When it comes to appearance and design, the new $555 million span seems to be getting good marks.

“Out of this world,” Long Island resident Enrico Natale told CBS2’s Janelle Burrell. “It’s beautiful.”

“It’s nice, it’s very smooth,” said truck driver Marty Rausch. “A lot better than the other.”

But when it comes to grading the traffic for the first ever morning commute on the new span, it depends on who you ask.

“Pretty bad,” said Natale. “It’s the first day so people are looking around, rubber necking looking around.”

“Going from the west is a lot better than from the east,” said Staten Island resident David Mora.

It’s the first of two spans that will replace the old 78-year-old structure connecting Greenpoint, Brooklyn and Maspeth, Queens over Newtown creek.

For now, traffic will go in both directions until the construction of the second span is complete, expected to be early 2020.

Gov. Andrew Cuomo marked the opening of the first span Thursday night with a dazzling LED light show synchronized to music.

“I spent my childhood going back and forth across the bridge with my family,” Cuomo said. “The first time I heard my father use expletives was on this bridge.”

Along with its reputation for constant traffic backups, the bridge is also well known for being a tongue-twister for even longtime New Yorkers. But the new structure is keeping the same name as the original.
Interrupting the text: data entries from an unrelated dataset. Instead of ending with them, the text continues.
(* ===== verification/Asm.v ===== *)
(** * The assembly code, entry.S, swtch.S, trampoline.S, kernelvec.S, and start.c

    A hart with its registers, its CSRs and memory in doublewords, and the
    instructions the kernel's assembly files use.  Loads and stores go
    through the address translation [tr], which is what the MMU makes of the
    page table that satp names.  The instruction sequences are those of the
    source, label by label. *)

From S2P Require Import Prelude State Proc Syscall.

Module Asm.

Inductive reg :=
| zero | ra | sp | gp | tp | t0 | t1 | t2 | s0 | s1
| a0 | a1 | a2 | a3 | a4 | a5 | a6 | a7
| s2 | s3 | s4 | s5 | s6 | s7 | s8 | s9 | s10 | s11 | t3 | t4 | t5 | t6.
#[export] Instance reg_eq_dec : EqDecision reg.
Proof. solve_decision. Defined.
Inductive csr :=
| sscratch | satp | sip | sie | mscratch | mhartid | mstatus | mepc | medeleg | mideleg | pmpaddr0 | pmpcfg0 | mtvec | mie.
#[export] Instance csr_eq_dec : EqDecision csr.
Proof. solve_decision. Defined.

Inductive instr :=
| Sd (rs : reg) (off : Z) (base : reg)
| Ld (rd : reg) (off : Z) (base : reg)
| Li (rd : reg) (v : Z)
| Addi (rd rs : reg) (imm : Z)
| Add (rd r1 r2 : reg)
| Mul (rd r1 r2 : reg)
| Csrw (c : csr) (rs : reg)
| Csrr (rd : reg) (c : csr)
| Csrrw (rd : reg) (c : csr) (rs : reg)
| Sfence
| Jr (rs : reg)
| Call (target : Z)
| Sret
| Mret.

(** Where the code goes on: the next instruction, an address, or what the
    trap came from. *)
Inductive control := Next | Goto (pc : Z) | Trapret.

Record hart := mkHart {
  h_reg : reg -> Z;
  h_csr : csr -> Z;
  h_mem : gmap Z Z;
  h_go : control;
}.
Definition eta_hart h := mkHart (h_reg h) (h_csr h) (h_mem h) (h_go h).
#[export] Instance upd_h_reg : Upd h_reg := ltac:(mk_upd h_reg eta_hart).
#[export] Instance upd_h_csr : Upd h_csr := ltac:(mk_upd h_csr eta_hart).
#[export] Instance upd_h_mem : Upd h_mem := ltac:(mk_upd h_mem eta_hart).
#[export] Instance upd_h_go : Upd h_go := ltac:(mk_upd h_go eta_hart).

Definition fset {A} `{EqDecision A} (f : A -> Z) (a : A) (v : Z) : A -> Z := fun b => if decide (a = b) then v else f b.
(** The register [zero] stays 0. *)
Definition set_reg (rd : reg) (v : Z) (h : hart) : hart :=
  if decide (rd = zero) then h else h <| h_reg ::= fun f => fset f rd v |>.
Definition set_csr (c : csr) (v : Z) (h : hart) : hart := h <| h_csr ::= fun f => fset f c v |>.

Section exec.
(** The physical address of a virtual one under a value of satp; none: a page
    fault. *)
Context (tr : Z -> Z -> option Z).

(** A doubleword access: aligned and mapped. *)
Definition addr (h : hart) (base : reg) (off : Z) : option Z :=
  let va := u64 (h_reg h base + off) in
  if va mod 8 =? 0 then tr (h_csr h satp) va else None.

Definition step (i : instr) (h : hart) : option hart :=
  match i with
  | Sd rs off base => pa ← addr h base off; Some (h <| h_mem ::= <[pa := h_reg h rs]> |>)
  | Ld rd off base => pa ← addr h base off; v ← h_mem h !! pa; Some (set_reg rd v h)
  | Li rd v => Some (set_reg rd (u64 v) h)
  | Addi rd rs imm => Some (set_reg rd (u64 (h_reg h rs + imm)) h)
  | Add rd r1 r2 => Some (set_reg rd (u64 (h_reg h r1 + h_reg h r2)) h)
  | Mul rd r1 r2 => Some (set_reg rd (u64 (h_reg h r1 * h_reg h r2)) h)
  | Csrw c rs => Some (set_csr c (h_reg h rs) h)
  | Csrr rd c => Some (set_reg rd (h_csr h c) h)
  | Csrrw rd c rs => Some (set_reg rd (h_csr h c) (set_csr c (h_reg h rs) h))
  | Sfence => Some h
  | Jr rs => Some (h <| h_go := Goto (h_reg h rs) |>)
  | Call target => Some (h <| h_go := Goto target |>)
  | Sret | Mret => Some (h <| h_go := Trapret |>)
  end.
Fixpoint run (l : list instr) (h : hart) : option hart :=
  match l with
  | [] => Some h
  | i :: l => h ← step i h; run l h
  end.
End exec.
(* ===== verification/Programs.v ===== *)
(** * User programs: grep, wc, cat, echo

    grep.c with its regular-expression matcher, wc.c, cat.c and echo.c.  The
    static buffer is a list of bytes that the loops update by index. *)

From S2P Require Import Prelude State CString Console UserLib.

(** ** Arrays *)

Definition arr_put (bs : list Z) (off : nat) (v : list Z) : list Z := take off bs ++ v ++ drop (off + length v) bs.
(** Storing [v] from [off] on, and memmove inside an array. *)
Definition store (bs : list Z) (off : nat) (v : list Z) : U (list Z) :=
  if decide (off + length v <= length bs)%nat then ret (arr_put bs off v) else fault "store".
Definition arr_move (bs : list Z) (dst src n : nat) : U (list Z) :=
  if decide (src + n <= length bs /\ dst + n <= length bs)%nat then ret (arr_put bs dst (take n (drop src bs))) else fault "memmove".

Module Grep.
Import Sys Ulib Uprintf.

(** The characters of the pattern language. *)
Definition STAR : Z := 42.
Definition DOT : Z := 46.
Definition CARET : Z := 94.
Definition DOLLAR : Z := 36.

(** [matchstar m c text]: the loop with [m] for matchhere of the rest of the
    pattern.  Strings are given without their NUL. *)
Fixpoint matchstar (m : list Z -> bool) (c : Z) (text : list Z) : bool :=
  if m text then true else
  match text with
  | [] => false
  | t :: text => if (t =? c) || (c =? DOT) then matchstar m c text else false
  end.
Fixpoint matchhere (re text : list Z) {struct re} : bool :=
  match re with
  | [] => true
  | c :: re1 =>
      let rest :=
        if (c =? DOLLAR) && bool_decide (re1 = []) then bool_decide (text = [])
        else match text with
             | t :: text => if (c =? DOT) || (c =? t) then matchhere re1 text else false
             | [] => false
             end in
      match re1 with
      | d :: re2 => if d =? STAR then matchstar (matchhere re2) c text else rest
      | [] => rest
      end
  end.
(** The do-while loop of match. *)
Fixpoint match_loop (re text : list Z) {struct text} : bool :=
  if matchhere re text then true else
  match text with
  | [] => false
  | _ :: text => match_loop re text
  end.
Definition match_ (re text : list Z) : bool :=
  match re with
  | c :: re1 => if c =? CARET then matchhere re1 text else match_loop re text
  | [] => match_loop re text
  end.

Definition BUFSIZE : nat := 1024.
(** The inner loop: one round per newline in the buffer. *)
Fixpoint grep_lines (k : nat) (pattern buf : list Z) (p : nat) : U (list Z * nat) :=
  match strchr (drop p buf) 10 with
  | None => fault "strchr"
  | Some None => ret (buf, p)
  | Some (Some i) =>
      match k with
      | O => nofuel
      | S k =>
          let q := (p + i)%nat in
          let buf := <[q := 0]> buf in
          if match_ pattern (cstr (drop p buf)) then
            let buf := <[q := 10]> buf in
            let! _ := write 1 (take (q + 1 - p) (drop p buf)) in
            grep_lines k pattern buf (q + 1)
          else grep_lines k pattern buf (q + 1)
      end
  end.
Fixpoint grep_loop (k : nat) (pattern : list Z) (fd : Z) (buf : list Z) (m : nat) : U (list Z) :=
  let! r := read fd (Z.of_nat BUFSIZE - Z.of_nat m - 1) in
  match r with
  | None | Some [] => ret buf
  | Some bytes =>
      match k with
      | O => nofuel
      | S k =>
          let! buf := store buf m bytes in
          let m := (m + length bytes)%nat in
          let! buf := store buf m [0] in
          let! bp := grep_lines BUFSIZE pattern buf 0 in
          let '(buf, p) := bp in
          if (0 <? m)%nat then
            let m := (m - p)%nat in
            let! buf := arr_move buf 0 p m in
            grep_loop k pattern fd buf m
          else grep_loop k pattern fd buf m
      end
  end.
(** The loop ends with the input; [k] is more than its length.  The static
    buffer keeps what the call leaves in it. *)
Definition grep (k : nat) (pattern : list Z) (fd : Z) (buf : list Z) : U (list Z) := grep_loop k pattern fd buf 0.

(** main with the arguments after argv[0]. *)
Fixpoint grep_files (k : nat) (pattern : list Z) (files : list (list Z)) (buf : list Z) : U unit :=
  match files with
  | [] => ret tt
  | name :: files =>
      let! fd := open name in
      if fd <? 0 then uprintf (lit "grep: cannot open %s" ++ [10]) [AStr (Some name)] ;! exit 1 else
      let! buf := grep k pattern fd buf in
      close fd ;!
      grep_files k pattern files buf
  end.
Definition grep_main (k : nat) (args : list (list Z)) : U unit :=
  let buf := replicate BUFSIZE 0 in
  match args with
  | [] => fprintf 2 (lit "usage: grep pattern [file ...]" ++ [10]) [] ;! exit 1
  | [pattern] => let! _ := grep k pattern 0 buf in exit 0
  | pattern :: files => grep_files k pattern files buf ;! exit 0
  end.

End Grep.

Module Wc.
Import Sys Ulib Uprintf.

Definition blanks : list Z := [32; 13; 9; 10; 11; 0].
(** One character: lines, words, characters, inword. *)
Definition wc_char (st : Z * Z * Z * bool) (b : Z) : Z * Z * Z * bool :=
  let '(l, w, c, inword) := st in
  let c := c + 1 in
  let l := if b =? 10 then l + 1 else l in
  if strchr blanks b is Some (Some _) then (l, w, c, false)
  else if negb inword then (l, w + 1, c, true) else (l, w, c, inword).
Fixpoint wc_loop (k : nat) (fd : Z) (st : Z * Z * Z * bool) : U (option (Z * Z * Z * bool)) :=
  let! r := read fd 512 in
  match r with
  | None => ret None
  | Some [] => ret (Some st)
  | Some bytes => match k with O => nofuel | S k => wc_loop k fd (foldl wc_char st bytes) end
  end.
Definition wc (k : nat) (fd : Z) (name : list Z) : U unit :=
  let! r := wc_loop k fd (0, 0, 0, false) in
  match r with
  | None => uprintf (lit "wc: read error" ++ [10]) [] ;! exit 1
  | Some (l, w, c, _) => uprintf (lit "%d %d %d %s" ++ [10]) [AInt l; AInt w; AInt c; AStr (Some name)]
  end.
Definition wc_main (k : nat) (args : list (list Z)) : U unit :=
  match args with
  | [] => wc k 0 [] ;! exit 0
  | _ =>
      for_list args (fun name =>
        let! fd := open name in
        if fd <? 0 then uprintf (lit "wc: cannot open %s" ++ [10]) [AStr (Some name)] ;! exit 1 else
        wc k fd name ;!
        close fd) ;!
      exit 0
  end.

End Wc.

Module Cat.
Import Sys Uprintf.

Fixpoint cat (k : nat) (fd : Z) : U unit :=
  let! r := read fd 512 in
  match r with
  | None => fprintf 2 (lit "cat: read error" ++ [10]) [] ;! exit 1
  | Some [] => ret tt
  | Some bytes =>
      match k with
      | O => nofuel
      | S k =>
          let! n := write 1 bytes in
          if negb (n =? Z.of_nat (length bytes)) then fprintf 2 (lit "cat: write error" ++ [10]) [] ;! exit 1 else
          cat k fd
      end
  end.
Definition cat_main (k : nat) (args : list (list Z)) : U unit :=
  match args with
  | [] => cat k 0 ;! exit 0
  | _ =>
      for_list args (fun name =>
        let! fd := open name in
        if fd <? 0 then fprintf 2 (lit "cat: cannot open %s" ++ [10]) [AStr (Some name)] ;! exit 1 else
        cat k fd ;!
        close fd) ;!
      exit 0
  end.

(** echo.c *)
Fixpoint echo_loop (args : list (list Z)) : U unit :=
  match args with
  | [] => ret tt
  | a :: args =>
      let! _ := write 1 a in
      let! _ := (if decide (args = []) then write 1 [10] else write 1 [32]) in
      echo_loop args
  end.
Definition echo_main (args : list (list Z)) : U unit := echo_loop args ;! exit 0.

End Cat.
“To commemorate the Polish-born revolutionary war hero Tadeusz Kosciuszko,” said Polish Consulate General Maciej Golubiewski.

Bridge traffic officially began at 11:30 p.m. Thursday. The governor took the first ride over the replacement bridge in Franklin Delano Roosevelt’s 1932 Packard, marking the start of a new generation of infrastructure in New York.

“We are turning a new page,” said New York State Assemblyman Joseph Lentol. “This beautiful bridge is once again a bridge that Greenpoint residents can be proud of.”

Sections of the old bridge are scheduled to be demolished this summer. State leaders say the new structure is built to last for the next 100 years.